Friday, June 16, 2006

Ask.com wins the race

Am I the only person who has recently noticed that Google has a surprising number of links to pay-per-view scholarship? That more and more pages have links to shopping baskets, selling me scholarly articles whose authors would have been flattered to distribute them for free? Google has a semi-effective option for avoiding pornography -- why not add an option to filter out teasing links that offer tidbits of information only to try to extract money for the whole story?

In 1983, I heard Stanley Cavell offer a quip about the ontological differences between television and movie screens, and it came to mind as I was hoping to reap the metaphysical benefits of reflected light by connecting my computer display to a projector. I ran a google search for further information about Cavell's position, and both articles that came up were ten years old, from secondary sources from second tier publications, and both of them wanted money. No thanks.

So who would be willing to pay four bucks for an outdated article from a mid-tier journal, written a graduate student who has long since abandonned the academic profession for a job selling insurance in Topeka, Kansas? My guess is that most of their customers are students pulling all-nighters, trying to piece together papers on moderately arcane subjects. Now, this exposes yet another flaw in our current educational system: doesn't it subvert the purpose of a grades-based system when wealthier students have fundamental advantages, even as they are half-heartedly blowing off their classes?

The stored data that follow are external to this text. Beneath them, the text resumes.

(* ===== verification/AsyncBridge.v ===== *)
(** The bridge to tokio (async_bridge/mod.rs): one runtime for the process, made when it is first asked for,
    and the tasks given to it, which are the workers of the asynchronous queries. *)

From S2P Require Import Prelude Wire Errors Handles AsyncRequests.

(** tokio: what the n-th attempt to make a runtime comes to (the runtime or the text of the error). *)
Class Tokio := { tk_new : nat → Z + string }.

(** [RUNTIME], how often a runtime was asked of tokio, the tasks given to one (by the slot they serve), and
    the lines on standard error. *)
Record Bridge := mkBridge {
  ab_runtime : option (Z + string);
  ab_attempts : nat;
  ab_tasks : list (Z * nat);
  ab_stderr : list string
}.

Definition bridge_new : Bridge := mkBridge None 0 [] [].

Section Bridge.
Context `{Tokio}.

Definition make_runtime (n : nat) : Z + string :=
  match tk_new n with
  | inl rt => inl rt
  | inr e => inr ("Failed to create tokio runtime: " +:+ e)
  end.

Definition get_runtime (b : Bridge) : Result Z * Bridge :=
  let '(runtime, b) := match ab_runtime b with
    | Some runtime => (runtime, b)
    | None =>
        let runtime := make_runtime (ab_attempts b) in
        (runtime, mkBridge (Some runtime) (S (ab_attempts b)) (ab_tasks b) (ab_stderr b))
    end in
  (match runtime with inl rt => Ok rt | inr msg => Err (InternalError msg) end, b).

Definition init_runtime (b : Bridge) : Bridge :=
  let '(r, b) := get_runtime b in
  match r with
  | Err e => mkBridge (ab_runtime b) (ab_attempts b) (ab_tasks b) (ab_stderr b ++ ["init_runtime failed: " +:+ to_string e])
  | _ => b
  end.

(** A future is what it comes to when a runtime drives it to its end. *)
Definition execute_async {R : Type} (f : Z → Result R) (b : Bridge) : Result R * Bridge :=
  let '(runtime, b) := get_runtime b in
  (obind runtime f, b).

(** [f]: the slot of the worker that is to run. *)
Definition spawn_blocking_task (f : nat) (b : Bridge) : Result unit * Bridge :=
  let '(runtime, b) := get_runtime b in
  match runtime with
  | Ok rt => (Ok tt, mkBridge (ab_runtime b) (ab_attempts b) (ab_tasks b ++ [(rt, f)]) (ab_stderr b))
  | Err e => (Err e, b)
  | Panic => (Panic, b)
  end.

(** * The requests over the bridge *)

(** [AsyncRequestManager::start_request] with its call of the bridge: no id, no task. *)
Definition start_on_bridge (conn_id : Z) (sql : string) (s : Bridge * AsyncRequestManager) : option Z * (Bridge * AsyncRequestManager) :=
  let '(b, m) := s in
  match allocate_request_id m with
  | (None, m) => (None, (b, m))
  | (Some _, _) =>
      let '(r, b) := spawn_blocking_task (am_next_slot m) b in
      let '(id, m) := start_request (is_ok r) conn_id sql m in
      (id, (b, m))
  end.

(** What can happen in the process, in any order. *)
Inductive BridgeOp :=
| BInit
| BStart (conn_id : Z) (sql : string)
| BAsync (op : AsyncOp).

Definition bridge_step (s : Bridge * AsyncRequestManager) (op : BridgeOp) : Bridge * AsyncRequestManager :=
  match op with
  | BInit => (init_runtime s.1, s.2)
  | BStart conn_id sql => (start_on_bridge conn_id sql s).2
  | BAsync op => (s.1, async_step op s.2)
  end.

Definition bridge_run (ops : list BridgeOp) : Bridge * AsyncRequestManager := foldl bridge_step (bridge_new, async_new) ops.

(** A request starts through the bridge only. *)
Definition starts_here (op : BridgeOp) : Prop := match op with BAsync (OStart _ _ _) => False | _ => True end.

(** ** Invariant *)

Definition bridge_inv (s : Bridge * AsyncRequestManager) : Prop :=
  async_wf s.2 ∧
  match ab_runtime s.1 with
  | None => ab_attempts s.1 = 0%nat ∧ ab_tasks s.1 = [] ∧ am_next_slot s.2 = 0%nat
  | Some r =>
      ab_attempts s.1 = 1%nat ∧ r = make_runtime 0 ∧
      match r with
      | inl rt => ab_tasks s.1 = map (λ n, (rt, n)) (seq 0 (am_next_slot s.2))
      | inr _ => ab_tasks s.1 = [] ∧ am_next_slot s.2 = 0%nat
      end
  end.

(** Asking for the runtime leaves the one there is, or makes the first. *)
Lemma get_runtime_inv b m : bridge_inv (b, m) →
  let b' := (get_runtime b).2 in
  bridge_inv (b', m) ∧ ab_runtime b' = Some (make_runtime 0) ∧ ab_tasks b' = ab_tasks b ∧ ab_stderr b' = ab_stderr b ∧
  (get_runtime b).1 = match make_runtime 0 with inl rt => Ok rt | inr msg => Err (InternalError msg) end.
Proof.
  unfold bridge_inv, get_runtime. cbn [fst snd]. intros [Hw Hb]. destruct (ab_runtime b) as [r|] eqn:Hr; cbn.
  - destruct Hb as (Ha & -> & Ht). rewrite Hr. split_and!; done.
  - destruct Hb as (-> & Ht & Hn). split_and!; try done. rewrite Ht, Hn. by destruct (make_runtime 0).
Qed.

Lemma no_request m id : async_wf m → am_next_slot m = 0%nat → am_requests m !! id = None.
Proof.
  intros Hw Hn. destruct (am_requests m !! id) as [n|] eqn:E; [|done].
  destruct (aw_requests _ Hw _ _ E) as (_ & s & j & [Hs _]%view_Some & _).
  pose proof (aw_below _ Hw n (or_introl (mk_is_Some _ _ Hs))). lia.
Qed.

(** A start that is refused moves no slot. *)
Lemma start_refused conn_id sql m : async_wf m →
  async_wf (start_request false conn_id sql m).2 ∧ (start_request false conn_id sql m).1 = None ∧
  am_next_slot (start_request false conn_id sql m).2 = am_next_slot m.
Proof.
  intros Hw. pose proof (step_wf (OStart false conn_id sql) m Hw). split; [done|].
  unfold start_request, allocate_request_id. case_if; [done|]. destruct (alloc_id _ _ _) as [i nx]. by case_if.
Qed.

(** One that has an id and a task takes the next slot. *)
Lemma start_taken conn_id sql m id m' : async_wf m → allocate_request_id m = (Some id, m') →
  async_wf (start_request true conn_id sql m).2 ∧ am_next_slot (start_request true conn_id sql m).2 = S (am_next_slot m).
Proof.
  intros Hw Ha. pose proof (step_wf (OStart true conn_id sql) m Hw). split; [done|].
  unfold start_request. rewrite Ha. cbn. f_equal. revert Ha. unfold allocate_request_id. case_if; [done|].
  destruct (alloc_id _ _ _) as [i nx]. case_if; [done|]. by intros [= _ <-].
Qed.

(** Without an id only the counter moves. *)
Lemma start_unallocated m m' : async_wf m → allocate_request_id m = (None, m') → async_wf m' ∧ am_next_slot m' = am_next_slot m.
Proof.
  intros Hw Ha. pose proof (step_wf (OStart true 0 "") m Hw) as Hw'. unfold async_step, start_request in Hw'. rewrite Ha in Hw'.
  split; [done|]. revert Ha. unfold allocate_request_id. case_if; [by intros [= <-]|].
  destruct (alloc_id _ _ _) as [i nx]. case_if; [|done]. by intros [= <-].
Qed.

Lemma start_inv conn_id sql s : bridge_inv s → bridge_inv (start_on_bridge conn_id sql s).2.
Proof.
  destruct s as [b m]. intros Hi. pose proof (get_runtime_inv _ _ Hi) as (Hg & Hr & Ht & _ & Hv). pose proof Hi as [Hw Hb].
  unfold start_on_bridge. destruct (allocate_request_id m) as [[id|] m'] eqn:Ha.
  - unfold spawn_blocking_task. destruct (get_runtime b) as [r b'] eqn:Hgr. cbn [fst snd] in *. subst r.
    destruct Hg as [_ Hg]. cbn [fst snd] in Hg. rewrite Hr in Hg.
    destruct (make_runtime 0) as [rt|msg] eqn:Hm; cbn [is_ok].
    + destruct (start_taken conn_id sql m id m' Hw Ha) as [Hw' Hn]. destruct (start_request true conn_id sql m) as [o m2].
      cbn [fst snd] in *. split; [done|]. cbn. rewrite Hr. destruct Hg as (Hat & _ & Htk). split_and!; [done|by rewrite Hm|].
      rewrite Hn, seq_S, map_app, Htk. done.
    + destruct (start_refused conn_id sql m Hw) as (Hw' & _ & Hn). destruct (start_request false conn_id sql m) as [o m2].
      cbn [fst snd] in *. split; [done|]. cbn. rewrite Hr, Hm, Hn. done.
  - destruct (start_unallocated m m' Hw Ha) as [Hw' Hn]. split; [done|]. cbn [fst snd] in *. by rewrite Hn.
Qed.

Lemma bridge_step_inv op s : starts_here op → bridge_inv s → bridge_inv (bridge_step s op).
Proof.
  destruct s as [b m]. destruct op as [|c sql|op]; intros Ho Hi; cbn [bridge_step].
  - pose proof (get_runtime_inv _ _ Hi) as (Hg & _). unfold init_runtime. cbn [fst snd] in *.
    destruct (get_runtime b) as [[rt|e|] b']; done.
  - by apply start_inv.
  - assert (∀ sp c sql, op ≠ OStart sp c sql) as Hop by (by intros sp c sql ->).
    destruct Hi as [Hw Hb]. split; [by apply step_wf|]. cbn [fst snd] in *.
    by destruct (step_frame op m Hop) as (_ & _ & -> & _).
Qed.

Lemma bridge_run_inv ops : Forall starts_here ops → bridge_inv (bridge_run ops).
Proof.
  unfold bridge_run. assert (bridge_inv (bridge_new, async_new)) as Hi by (split; [apply async_new_wf|done]).
  revert Hi. generalize (bridge_new, async_new). induction ops as [|op ops IH]; intros s Hs Hf; [done|].
  apply Forall_cons in Hf as [Ho Hf]. by apply IH; [apply bridge_step_inv|].
Qed.

(** Whatever the process does, tokio is asked for one runtime at most, by whoever comes first. If it makes one,
    that runtime is what everyone gets from then on, and its tasks are the workers of the slots, one each and
    in order; if it does not, everyone gets the error it gave then and there is never a request. *)
Theorem one_runtime (ops : list BridgeOp) :
  Forall starts_here ops →
  let '(b, m) := bridge_run ops in
  (ab_attempts (get_runtime b).2 = 1)%nat ∧
  match tk_new 0 with
  | inl rt => (get_runtime b).1 = Ok rt ∧ ab_tasks b = map (λ n, (rt, n)) (seq 0 (am_next_slot m))
  | inr e => (get_runtime b).1 = Err (InternalError ("Failed to create tokio runtime: " +:+ e)) ∧ ab_tasks b = [] ∧ am_requests m = ∅
  end.
Proof.
  intros Hf. pose proof (bridge_run_inv ops Hf) as Hi. destruct (bridge_run ops) as [b m].
  pose proof (get_runtime_inv _ _ Hi) as (Hg & Hr & Ht & _ & ->). cbn [fst snd] in *.
  destruct Hg as [Hw Hg]. cbn [fst snd] in *. rewrite Hr, Ht in Hg. destruct Hg as (Ha & _ & Hg).
  unfold make_runtime in *. destruct (tk_new 0) as [rt|e]; split_and!; try done; [by destruct Hg|].
  destruct Hg as [_ Hn]. apply map_eq. intros id. by rewrite lookup_empty, no_request.
Qed.
End Bridge.

Definition working_tokio : Tokio := {| tk_new := λ n, inl (Z.of_nat n) |}.

Lemma one_runtime_witness :
  (get_runtime (H := working_tokio) (bridge_run (H := working_tokio) [BStart 1 "SELECT 1"; BInit; BStart 1 "SELECT 2"]).1).1 = Ok 0 ∧
  ab_tasks (bridge_run (H := working_tokio) [BStart 1 "SELECT 1"; BInit; BStart 1 "SELECT 2"]).1 = [(0, 0%nat); (0, 1%nat)].
Proof.
  refine (proj2 (@one_runtime working_tokio [BStart 1 "SELECT 1"; BInit; BStart 1 "SELECT 2"] _)).
  repeat constructor.
Defined.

Bill Gates, with his alternate system of skill-based certification, is looking more and more like the white hat in the picture. Most of my lefty friends support Google and hate Microsoft. What will they say when they learn that large chunks of Google's income derive from pimping out semi-legal pornography tailored to people's fetishes, while Bill Gates is quietly using his Microsoft profits to cure AIDS? Probably many of the same things they are currently saying about Nuclear power: "Sorry that I spent ten years and thousands of hours fighting what I thought was an extreme evil, but I guess I was wasting everyone's time and I wish I could take it all back. Oops."